◆ **Problem to work on**
Return only the line containing "[] => edit ++ [t]" and each line after it, exactly as written, through the end of the records.
>>>
(* ===== verification/MergeTriples.v ===== *)
(** * The merge's diff: edit triples

    The rest of fossildiff.go: the stack of pending ranges, the folding of
    triples, the sliding of insertions and deletions, the conversion to bytes,
    and [textDiff]. *)

From S2P Require Import Prelude GoStd GoText GoCrypto MergeDiff MergeTable MergeLcs.

(** [appendTriple]; the arguments are the components of [t]. *)
Definition appendTriple (edit : list triple) (t : triple) : list triple :=
  match rev edit with
  | l :: before =>
      let with_last x := rev before ++ [x] in
      let add_both := mk_triple (t_copy l) (t_del l + t_del t) (t_ins l + t_ins t) in
      if t_ins l =? 0 then
        if t_del l =? 0 then
          with_last (mk_triple (t_copy l + t_copy t) (t_del l + t_del t) (t_ins l + t_ins t))
        else if t_copy t =? 0 then with_last add_both
        else edit ++ [t]
      else if (t_copy t =? 0) && (t_del t =? 0) then
        with_last (mk_triple (t_copy l) (t_del l) (t_ins l + t_ins t))
      else edit ++ [t]
  | [] => edit ++ [t]
  end.

Record diffTask := mk_diffTask { copyN : Z; tS1 : Z; tE1 : Z; tS2 : Z; tE2 : Z }.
<<<
◆ **Task solution**
  | [] => edit ++ [t]
  end.

Record diffTask := mk_diffTask { copyN : Z; tS1 : Z; tE1 : Z; tS2 : Z; tE2 : Z }.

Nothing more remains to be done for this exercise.